Di berbagai kampus kebebasan berbicara dan berserikat terlihat kembali. Akan tetapi di luar kampus, demokrasi tetap tidak pernah ada. Rakyat masih tetap tidak memiliki hak berpolitik. Pemilu yang diadakan sejak tahun 1972 tetap penuh dengan rekayasa untuk memenangkan partai penguasa. Di berbagai daerah penguasa tak segan-segan mengerahkan tentara untuk memaksa para pemilih agar memberikan suaranya kepada Golkar.

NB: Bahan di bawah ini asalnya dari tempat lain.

(* ===== verification/ConnectorTheorems.v ===== *)
(** The node connector: batches are answered by id, every fetch makes boundedly many
    requests, and failures of an endpoint move on to one that answers. *)

From S2P Require Import Prelude KeyCodec LevelDb Store Json Parsing Wire AuxPow ChainParams Decoder Connector ConnectorFacts.
From S2P Require Import Concrete.

#[local] Open Scope string_scope.
#[local] Open Scope nat_scope.
#[local] Open Scope list_scope.

(** * Batches *)

Section batches.
Context {servers : RpcServers}.

(** C12 Whatever the servers answer, blocks that a batch fetch returns are of the heights asked
    for, in that order: the hash at each place is the result of the one answer to the
    first batch whose id is that place, and the block that of the one answer to the batch
    that asked for these hashes.  An answer with a missing, repeated or foreign id, too few
    or too many items, or an empty result is an error. *)
Theorem batches_are_answered_by_id hs c bs c' : getBlocksBatch hs c = (Ok bs, c') -> hs <> [] -> batch_fetched hs bs.
Proof. intros E. destruct (asks_getBlocksBatch hs c) as [_ H]. rewrite E in H. by apply H. Qed.
End batches.

(** * Bounds *)

Section bounds.
Context {servers : RpcServers} {envs : Environment} {lib : Bitcoinjs}.

(** C14 Whatever the servers answer and however often they time out, a batch fetch makes at
    most 20 requests, one with its headers at most 30, a fetch of a single block at most
    20 and of a raw transaction at most 10; a block put together from its transactions
    takes at most 20 and ten more for each transaction the node lists in it. *)
Theorem fetches_make_bounded_requests c :
  (forall hs, posts (getBlocksBatch hs c).2 <= posts c + 20)
  /\ (forall hs, posts (getBlocksBatchWithoutAuxPow hs c).2 <= posts c + 30)
  /\ (forall h, posts (getBlockWithoutAuxPow h c).2 <= posts c + 20)
  /\ (forall t, posts (getRawTransaction t c).2 <= posts c + 10)
  /\ (forall h m, (forall v l, result_to (mkCall "getblock" [h; JBool true] 1) v -> tx_list v = Ok l -> length l <= m) ->
       posts (getBlockReassembled h c).2 <= posts c + (20 + m * 10)).
Proof.
  assert (H : forall A k (m : CM A) P, asks k m P -> posts (m c).2 <= posts c + k) by (intros A k m P Hm; apply (Hm c)).
  split_and!; intros.
  - eapply H, asks_getBlocksBatch.
  - eapply H, asks_getBlocksBatchWithoutAuxPow.
  - eapply H, asks_getBlockWithoutAuxPow.
  - eapply H, asks_getRawTransaction.
  - by eapply H, asks_getBlockReassembled.
Qed.
End bounds.

(** * Failover *)

Section failover.
Context {servers : RpcServers}.

(** C13 Where one of several endpoints answers and the others refuse connections, then
    whatever is asked, after as many requests as the failures of all other endpoints take
    the connector has moved to the one that answers; it stays there, and every request
    from then on succeeds. *)
Theorem failover_reaches_the_live_endpoint u c ds ds' d :
  failover_ok c -> only_alive u (endpoints c) -> u ∈ endpoints c ->
  (failoverThreshold c * (Z.of_nat (length (endpoints c)) - 1) <= Z.of_nat (length ds))%Z ->
  url (post_all (ds ++ ds') c) = u /\ exists r, (rpcPost d (post_all (ds ++ ds') c)).1 = Ok r.
Proof.
  intros Hc Ha (k & Hk)%list_elem_of_lookup Hl. pose proof (failures_left_bound c k Hc (lookup_lt_Some _ _ _ Hk)).
  destruct (reaches_alive u k (ds ++ ds') c Ha Hc Hk) as [Hc' Hu]; [rewrite length_app; lia|]. split; [done|].
  destruct (post_alive u (endpoints c) _ d Ha Hc' Hu) as (r & E). exists r. by rewrite E.
Qed.

Lemma newConnector_ok `{Environment} nodeUrl port now c : newConnector nodeUrl port now = Ok c -> 2 <= length (endpoints c) -> failover_ok c.
Proof.
  unfold newConnector. destruct (normalizeEndpoint nodeUrl port) as [first|]; [|done]. cbn [mbind res_bind].
  destruct (mapM _ _) as [rest|]; [|done]. cbn [mbind res_bind]. intros [= <-] Hl. split; cbn [endpoints activeEndpointIndex connectionFailures failoverThreshold] in *; [done|lia|].
  split; [done|]. unfold envInt, intKnob. destruct (ir_absent _); [done|]. destruct (ir_value _) as [v|]; [|done]. case_bool_decide; lia.
Qed.
End failover.

(** * A node

    Its tip is at 103.  Every other batch times out, and the answers of a batch come back
    to front. *)

Definition hash_at (h : Z) : string := hx (byte_of_Z (h + 76)).
Definition height_of_hash (s : string) : Z := unbe (take 1 (h2b s)) - 76.
Definition text_at (h : Z) : string := if bool_decide (h = 101)%Z then "01" else "02".
Definition chain_run : node_view := mkView 103 hash_at (fun _ => "00") text_at.

Definition reply_to (c : call) : json :=
  if bool_decide (c_method c = "getblockchaininfo") then JObj [("blocks", JInt 103)]
  else match c_params c with
  | [JInt h] => JStr (hash_at h)
  | [JStr s; JBool true] => JObj [("tx", JArr [JStr "tx1"])]
  | [JStr s] => JStr "0102"
  | [JStr s; _] => JStr (if bool_decide (c_method c = "getblockheader") then "00" else text_at (height_of_hash s))
  | _ => JNull
  end.

Definition servers_run : RpcServers := {|
  client_post := fun n u r =>
    match r with
    | One c => Replied 200 (JObj [("result", reply_to c); ("id", JInt (c_id c))])
    | Many cs => if Nat.even n then Replied 200 (JArr (rev ((fun c => JObj [("id", JInt (c_id c)); ("result", reply_to c)]) <$> cs)))
                 else Failed (Some "ECONNABORTED") None
    end;
  rpc_now := fun n => Z.of_nat n;
|}.

#[local] Existing Instance servers_run.

Lemma height_of_hash_at h : (0 <= h <= 103)%Z -> height_of_hash (hash_at h) = h.
Proof.
  intros Hh. unfold height_of_hash, hash_at. rewrite h2b_hx. unfold raw. cbn [replicate take]. unfold unbe. cbn [unbe_acc].
  rewrite Z_of_byte_of_Z, Z.mod_small; lia.
Qed.

Lemma reply_to_replies c v : replies chain_run c v -> reply_to c = v.
Proof.
  destruct 1 as [h id Hh|h id Hh|h id Hh]; cbn [nc_tip chain_run] in *; [reflexivity..|].
  unfold reply_to. cbn [c_method c_params]. rewrite !bool_decide_eq_false_2 by done. cbn [nc_hash chain_run]. by rewrite height_of_hash_at.
Qed.

Lemma hash_at_nonempty h : hash_at h <> "".
Proof. discriminate. Qed.

Lemma even_soon n : exists k, k < 10 /\ Nat.even (n + k) = true.
Proof.
  destruct (Nat.even n) eqn:E; [exists 0; split; [lia|by rewrite Nat.add_0_r]|].
  exists 1. split; [lia|]. by rewrite Nat.even_add, E.
Qed.

Lemma chain_run_honest : honest chain_run Nat.even.
Proof.
  split.
  - intros n u id. by eexists _, _, _.
  - intros n u cs vs Hup Hcs. exists 200%Z, (rev ((fun c => JObj [("id", JInt (c_id c)); ("result", reply_to c)]) <$> cs)).
    eexists. split_and!; [cbn; by rewrite Hup|apply Permutation_sym, Permutation_rev|].
    induction Hcs as [|c v cs vs Hc _ IH]; [constructor|]. cbn [zip zip_with fmap list_fmap]. constructor; [|exact IH].
    split; [done|]. by rewrite <- (reply_to_replies c v Hc).
  - intros n u cs Hup. cbn. by rewrite Hup.
  - exact even_soon.
  - intros h Hh. split_and!; [apply hash_at_nonempty|done|]. cbn. unfold text_at. by case_bool_decide.
Qed.


Definition connector0 : connector := mkConnector ["node:8332"] 0 0 3 0 0 0 1.

Lemma batches_are_answered_by_id_witness :
  exists bs c', getBlocksBatch [102; 101]%Z connector0 = (Ok bs, c') /\ batch_fetched [102; 101]%Z bs
    /\ nb_hex <$> bs = [JStr "02"; JStr "01"].
Proof.
  destruct (getBlocksBatch [102; 101]%Z connector0) as [r c'] eqn:E. assert (Er := E). vm_compute in Er. injection Er as Er _.
  destruct r as [bs|]; [|discriminate Er]. exists bs, c'. split; [done|]. split.
  - exact (batches_are_answered_by_id [102; 101]%Z connector0 bs c' E ltac:(discriminate)).
  - injection Er as <-. reflexivity.
Defined.

#[local] Instance env_knobs : Environment := fun name =>
  if bool_decide (name = "NODE_URL_FALLBACK") then Some "spare, http://other:1" else None.

#[local] Instance lib_none : Bitcoinjs := {
  Block_fromBuffer _ := Err (parse_error "");
  Block_byteLength _ := 0%Z;
  calculateMerkleRoot _ := [];
  Transaction_fromBuffer _ _ := Err (parse_error "");
  Transaction_getId _ _ _ _ := "";
  varuint_decode _ _ := Err (parse_error "");
}.

Lemma fetches_make_bounded_requests_witness : posts (getBlockReassembled (JStr (hash_at 101)) connector0).2 <= 31
  /\ (getBlockReassembled (JStr (hash_at 101)) connector0).1 = Ok "00010102".
Proof.
  split; [|vm_compute; reflexivity].
  apply (proj2 (proj2 (proj2 (proj2 (fetches_make_bounded_requests connector0)))) (JStr (hash_at 101)) 1).
  intros v l (data & missing & (n & u & status & E) & Ev) El. cbn in E. injection E as _ <-. cbn in Ev. injection Ev as <-. cbn in El. injection El as <-. done.
Defined.

(** The last of three endpoints answers. *)
Definition servers_spare : RpcServers := {|
  client_post := fun _ u _ => if bool_decide (u = "http://other:1") then Replied 200 JNull else Failed (Some "ECONNREFUSED") None;
  rpc_now := fun n => Z.of_nat n;
|}.

Definition connector3 : connector := match newConnector "node" "8332" 0 with Ok c => c | Err _ => connector0 end.

Lemma failover_reaches_the_live_endpoint_witness : endpoints connector3 = ["http://node:8332"; "http://spare:8332"; "http://other:1"]
  /\ url (post_all (servers := servers_spare) (replicate 6 (Many [])) connector3) = "http://other:1".
Proof.
  assert (Ee : endpoints connector3 = ["http://node:8332"; "http://spare:8332"; "http://other:1"]) by (vm_compute; reflexivity).
  split; [exact Ee|]. rewrite <- (app_nil_r (replicate 6 (Many []))).
  apply (failover_reaches_the_live_endpoint (servers := servers_spare) "http://other:1" connector3 (replicate 6 (Many [])) [] (Many [])).
  - apply (newConnector_ok "node" "8332" 0); [vm_compute; reflexivity|rewrite Ee; cbn; lia].
  - split; [by intros n d; eexists _, _|]. intros u' n d _ Hne. exists "ECONNREFUSED". split; [apply elem_of_cons; by left|]. cbn. by rewrite bool_decide_eq_false_2.
  - rewrite Ee. apply (bool_decide_unpack _). vm_compute. reflexivity.
  - vm_compute. discriminate.
Defined.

Sebenarnya penguasa menghidupkan kembali kebebasan mimbar akademik hanyalah sekedar untuk dipertontonkan kepada dunia internasional, seakan-akan mereka tidak anti terhadap demokrasi. Terutama terhadap negara-negara pemberi bantuan dan utang bagi negeri ini, khususnya Amerika yang kerap mempersoalkan keenganan Suharto yang belum begitu lama berkuasa, untuk menghidupkan demokrasi di negeri ini.
Moral Force
Ditengah situasi seperti itu memang tidak mudah bagi setiap kampus untuk menyelenggarakan kebebasan mimbar akademik yang baru saja diperolehnya itu. Di satu pihak timbul keinginan yang amat kuat guna memanfaatkannya untuk mendorong mewujutkan perubahan terhadap penyelenggaraan negara yang makin melenceng dari konstitusi dan aspirasi rakyat. Namun dilain pihak juga ada kekhawatiran kesalahan masa lalu bisa terulang kembali.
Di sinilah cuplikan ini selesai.